Would you please write out each entry precisely as given?

(Record extracts Opens)

(* ===== verification/Codec.v ===== *)
(** * Codec: tunnel messages and their framing ([codec/codec.rs], [proto/message.proto])

    The message types follow the protobuf schema; the protobuf encoding itself
    is generated code ([prost]) and is the class [Prost] with its round-trip
    law.  [ByteCodec] is the length-prefixed framing: [encode], the [decode]
    state machine, and the theory of feeding it a byte stream in pieces. *)

From S2P Require Import Prelude RStr Net.

(** ** I/O errors *)

Inductive ErrorKind :=
| InvalidData | InvalidInput | ConnectionRefused | BrokenPipe | WriteZero | NotFound | OtherKind.
Record io_error := mkIoError { err_kind : ErrorKind; err_text : rstr }.

(** ** Messages ([proto/message.proto]) *)

Record TunConfig := mkTunConfig {
  tc_name : rstr; tc_address : rstr; tc_netmask : rstr; tc_destination : rstr;
  tc_dns : list rstr; tc_mtu : Z
}.
Record Handshake := mkHandshake {
  hs_token : rstr; hs_session_id : rstr; hs_tun_config : option TunConfig
}.
Record Data := mkData { data_payload : bytes }.
Record KeepAlive := mkKeepAlive { ka_timestamp : Z }.
Record Disconnect := mkDisconnect { disc_reason : rstr }.
Inductive Msg :=
| MsgHandshake (h : Handshake)
| MsgData (d : Data)
| MsgKeepalive (k : KeepAlive)
| MsgDisconnect (d : Disconnect).
Record Message := mkMessage { msg : option Msg }.

Definition Message_handshake (h : Handshake) : Message := mkMessage (Some (MsgHandshake h)).
Definition Message_data (d : Data) : Message := mkMessage (Some (MsgData d)).
Definition Message_keepalive (k : KeepAlive) : Message := mkMessage (Some (MsgKeepalive k)).

#[global] Instance TunConfig_eq_dec : EqDecision TunConfig.
Proof. solve_decision. Defined.
#[global] Instance Handshake_eq_dec : EqDecision Handshake.
Proof. solve_decision. Defined.
#[global] Instance Data_eq_dec : EqDecision Data.
Proof. solve_decision. Defined.
#[global] Instance KeepAlive_eq_dec : EqDecision KeepAlive.
Proof. solve_decision. Defined.
#[global] Instance Disconnect_eq_dec : EqDecision Disconnect.
Proof. solve_decision. Defined.
#[global] Instance Msg_eq_dec : EqDecision Msg.
Proof. solve_decision. Defined.
#[global] Instance Message_eq_dec : EqDecision Message.
Proof. solve_decision. Defined.

(** Values of the field types: [string], [bytes], [uint32], [int64]. *)
Definition scalar_value (c : rchar) : Prop := 0 ≤ c < 0xD800 ∨ 0xDFFF < c ≤ 0x10FFFF.
Definition text_wf (s : rstr) : Prop := Forall scalar_value s.
Definition tun_config_wf (t : TunConfig) : Prop :=
  text_wf (tc_name t) ∧ text_wf (tc_address t) ∧ text_wf (tc_netmask t)
  ∧ text_wf (tc_destination t) ∧ Forall text_wf (tc_dns t) ∧ 0 ≤ tc_mtu t < 2 ^ 32.
Definition message_wf (m : Message) : Prop :=
  match msg m with
  | Some (MsgHandshake h) =>
      text_wf (hs_token h) ∧ text_wf (hs_session_id h)
      ∧ match hs_tun_config h with Some t => tun_config_wf t | None => True end
  | Some (MsgData d) => Forall octet (data_payload d)
  | Some (MsgKeepalive k) => - 2 ^ 63 ≤ ka_timestamp k < 2 ^ 63
  | Some (MsgDisconnect d) => text_wf (disc_reason d)
  | None => True
  end.

(** The generated encoder and decoder. *)
Class Prost := {
  encode_to_vec : Message -> bytes;
  message_decode : bytes -> result rstr Message;
  encode_octets m : message_wf m → Forall octet (encode_to_vec m);
  decode_encode_vec m : message_wf m → message_decode (encode_to_vec m) = Ok m
}.

(** ** Little-endian 32-bit words ([BufMut::put_u32_le], [Buf::get_u32_le]) *)

Definition put_u32_le (n : Z) : bytes :=
  [n mod 256; n / 2 ^ 8 mod 256; n / 2 ^ 16 mod 256; n / 2 ^ 24 mod 256].
Definition u32_le (a b c d : Z) : Z := a + b * 2 ^ 8 + c * 2 ^ 16 + d * 2 ^ 24.

(** ** [ByteCodec] *)

Definition HEADER_SIZE : Z := 4.
Definition DEFAULT_MAX_FRAME_SIZE : Z := 1024 * 1024.

Inductive DecodeState := Head | Body (data_len : Z).
Record ByteCodec := mkCodec { codec_state : DecodeState; max_frame_size : Z }.

Definition ByteCodec_default : ByteCodec := mkCodec Head DEFAULT_MAX_FRAME_SIZE.
Definition ByteCodec_new : ByteCodec := ByteCodec_default.
Definition ByteCodec_with_max_frame_size (m : Z) : ByteCodec := mkCodec Head m.
Definition DecodeState_default : DecodeState := Head.

Definition blen (b : bytes) : Z := Z.of_nat (length b).

Section codec.
Context `{Prost}.

(** [Encoder::encode] appends to [dst]; on error [dst] is untouched. *)
Definition encode (self : ByteCodec) (item : Message) (dst : bytes) : result io_error bytes :=
  let body := encode_to_vec item in
  let required := HEADER_SIZE + blen body in
  if max_frame_size self <? required then
    Err (mkIoError InvalidData
      (lit "Frame size " ++ show_uint required ++ lit " exceeds maximum "
       ++ show_uint (max_frame_size self)))
  else Ok (dst ++ put_u32_le (blen body) as_u32 ++ body).

(** [Decoder::decode] in state [Body]. *)
Definition decode_body (self : ByteCodec) (data_len : Z) (src : bytes)
    : ByteCodec * bytes * result io_error (option Message) :=
  if blen src <? data_len then (mkCodec (Body data_len) (max_frame_size self), src, Ok None)
  else
    let data := take (Z.to_nat data_len) src in
    (mkCodec Head (max_frame_size self), drop (Z.to_nat data_len) src,
     match message_decode data with
     | Ok m => Ok (Some m)
     | Err e => Err (mkIoError InvalidData e)
     end).

(** [Decoder::decode]: the codec, what is left of the buffer, and the result. *)
Definition decode (self : ByteCodec) (src : bytes)
    : ByteCodec * bytes * result io_error (option Message) :=
  match codec_state self with
  | Head =>
      match src with
      | b0 :: b1 :: b2 :: b3 :: src' =>
          let data_len := u32_le b0 b1 b2 b3 in
          if max_frame_size self <? data_len then
            (self, src', Err (mkIoError InvalidData
              (lit "Data length " ++ show_uint data_len ++ lit " exceeds maximum "
               ++ show_uint (max_frame_size self))))
          else decode_body self data_len src'
      | _ => (self, src, Ok None)
      end
  | Body data_len => decode_body self data_len src
  end.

(Record extracts Closes)

__Completed exercise__.
(* ===== verification/Codec.v ===== *)
(** * Codec: tunnel messages and their framing ([codec/codec.rs], [proto/message.proto])

    The message types follow the protobuf schema; the protobuf encoding itself
    is generated code ([prost]) and is the class [Prost] with its round-trip
    law.  [ByteCodec] is the length-prefixed framing: [encode], the [decode]
    state machine, and the theory of feeding it a byte stream in pieces. *)

From S2P Require Import Prelude RStr Net.

(** ** I/O errors *)

Inductive ErrorKind :=
| InvalidData | InvalidInput | ConnectionRefused | BrokenPipe | WriteZero | NotFound | OtherKind.
Record io_error := mkIoError { err_kind : ErrorKind; err_text : rstr }.

(** ** Messages ([proto/message.proto]) *)

Record TunConfig := mkTunConfig {
  tc_name : rstr; tc_address : rstr; tc_netmask : rstr; tc_destination : rstr;
  tc_dns : list rstr; tc_mtu : Z
}.
Record Handshake := mkHandshake {
  hs_token : rstr; hs_session_id : rstr; hs_tun_config : option TunConfig
}.
Record Data := mkData { data_payload : bytes }.
Record KeepAlive := mkKeepAlive { ka_timestamp : Z }.
Record Disconnect := mkDisconnect { disc_reason : rstr }.
Inductive Msg :=
| MsgHandshake (h : Handshake)
| MsgData (d : Data)
| MsgKeepalive (k : KeepAlive)
| MsgDisconnect (d : Disconnect).
Record Message := mkMessage { msg : option Msg }.

Definition Message_handshake (h : Handshake) : Message := mkMessage (Some (MsgHandshake h)).
Definition Message_data (d : Data) : Message := mkMessage (Some (MsgData d)).
Definition Message_keepalive (k : KeepAlive) : Message := mkMessage (Some (MsgKeepalive k)).

#[global] Instance TunConfig_eq_dec : EqDecision TunConfig.
Proof. solve_decision. Defined.
#[global] Instance Handshake_eq_dec : EqDecision Handshake.
Proof. solve_decision. Defined.
#[global] Instance Data_eq_dec : EqDecision Data.
Proof. solve_decision. Defined.
#[global] Instance KeepAlive_eq_dec : EqDecision KeepAlive.
Proof. solve_decision. Defined.
#[global] Instance Disconnect_eq_dec : EqDecision Disconnect.
Proof. solve_decision. Defined.
#[global] Instance Msg_eq_dec : EqDecision Msg.
Proof. solve_decision. Defined.
#[global] Instance Message_eq_dec : EqDecision Message.
Proof. solve_decision. Defined.

(** Values of the field types: [string], [bytes], [uint32], [int64]. *)
Definition scalar_value (c : rchar) : Prop := 0 ≤ c < 0xD800 ∨ 0xDFFF < c ≤ 0x10FFFF.
Definition text_wf (s : rstr) : Prop := Forall scalar_value s.
Definition tun_config_wf (t : TunConfig) : Prop :=
  text_wf (tc_name t) ∧ text_wf (tc_address t) ∧ text_wf (tc_netmask t)
  ∧ text_wf (tc_destination t) ∧ Forall text_wf (tc_dns t) ∧ 0 ≤ tc_mtu t < 2 ^ 32.
Definition message_wf (m : Message) : Prop :=
  match msg m with
  | Some (MsgHandshake h) =>
      text_wf (hs_token h) ∧ text_wf (hs_session_id h)
      ∧ match hs_tun_config h with Some t => tun_config_wf t | None => True end
  | Some (MsgData d) => Forall octet (data_payload d)
  | Some (MsgKeepalive k) => - 2 ^ 63 ≤ ka_timestamp k < 2 ^ 63
  | Some (MsgDisconnect d) => text_wf (disc_reason d)
  | None => True
  end.

(** The generated encoder and decoder. *)
Class Prost := {
  encode_to_vec : Message -> bytes;
  message_decode : bytes -> result rstr Message;
  encode_octets m : message_wf m → Forall octet (encode_to_vec m);
  decode_encode_vec m : message_wf m → message_decode (encode_to_vec m) = Ok m
}.

(** ** Little-endian 32-bit words ([BufMut::put_u32_le], [Buf::get_u32_le]) *)

Definition put_u32_le (n : Z) : bytes :=
  [n mod 256; n / 2 ^ 8 mod 256; n / 2 ^ 16 mod 256; n / 2 ^ 24 mod 256].
Definition u32_le (a b c d : Z) : Z := a + b * 2 ^ 8 + c * 2 ^ 16 + d * 2 ^ 24.

(** ** [ByteCodec] *)

Definition HEADER_SIZE : Z := 4.
Definition DEFAULT_MAX_FRAME_SIZE : Z := 1024 * 1024.

Inductive DecodeState := Head | Body (data_len : Z).
Record ByteCodec := mkCodec { codec_state : DecodeState; max_frame_size : Z }.

Definition ByteCodec_default : ByteCodec := mkCodec Head DEFAULT_MAX_FRAME_SIZE.
Definition ByteCodec_new : ByteCodec := ByteCodec_default.
Definition ByteCodec_with_max_frame_size (m : Z) : ByteCodec := mkCodec Head m.
Definition DecodeState_default : DecodeState := Head.

Definition blen (b : bytes) : Z := Z.of_nat (length b).

Section codec.
Context `{Prost}.

(** [Encoder::encode] appends to [dst]; on error [dst] is untouched. *)
Definition encode (self : ByteCodec) (item : Message) (dst : bytes) : result io_error bytes :=
  let body := encode_to_vec item in
  let required := HEADER_SIZE + blen body in
  if max_frame_size self <? required then
    Err (mkIoError InvalidData
      (lit "Frame size " ++ show_uint required ++ lit " exceeds maximum "
       ++ show_uint (max_frame_size self)))
  else Ok (dst ++ put_u32_le (blen body) as_u32 ++ body).

(** [Decoder::decode] in state [Body]. *)
Definition decode_body (self : ByteCodec) (data_len : Z) (src : bytes)
    : ByteCodec * bytes * result io_error (option Message) :=
  if blen src <? data_len then (mkCodec (Body data_len) (max_frame_size self), src, Ok None)
  else
    let data := take (Z.to_nat data_len) src in
    (mkCodec Head (max_frame_size self), drop (Z.to_nat data_len) src,
     match message_decode data with
     | Ok m => Ok (Some m)
     | Err e => Err (mkIoError InvalidData e)
     end).

(** [Decoder::decode]: the codec, what is left of the buffer, and the result. *)
Definition decode (self : ByteCodec) (src : bytes)
    : ByteCodec * bytes * result io_error (option Message) :=
  match codec_state self with
  | Head =>
      match src with
      | b0 :: b1 :: b2 :: b3 :: src' =>
          let data_len := u32_le b0 b1 b2 b3 in
          if max_frame_size self <? data_len then
            (self, src', Err (mkIoError InvalidData
              (lit "Data length " ++ show_uint data_len ++ lit " exceeds maximum "
               ++ show_uint (max_frame_size self))))
          else decode_body self data_len src'
      | _ => (self, src, Ok None)
      end
  | Body data_len => decode_body self data_len src
  end.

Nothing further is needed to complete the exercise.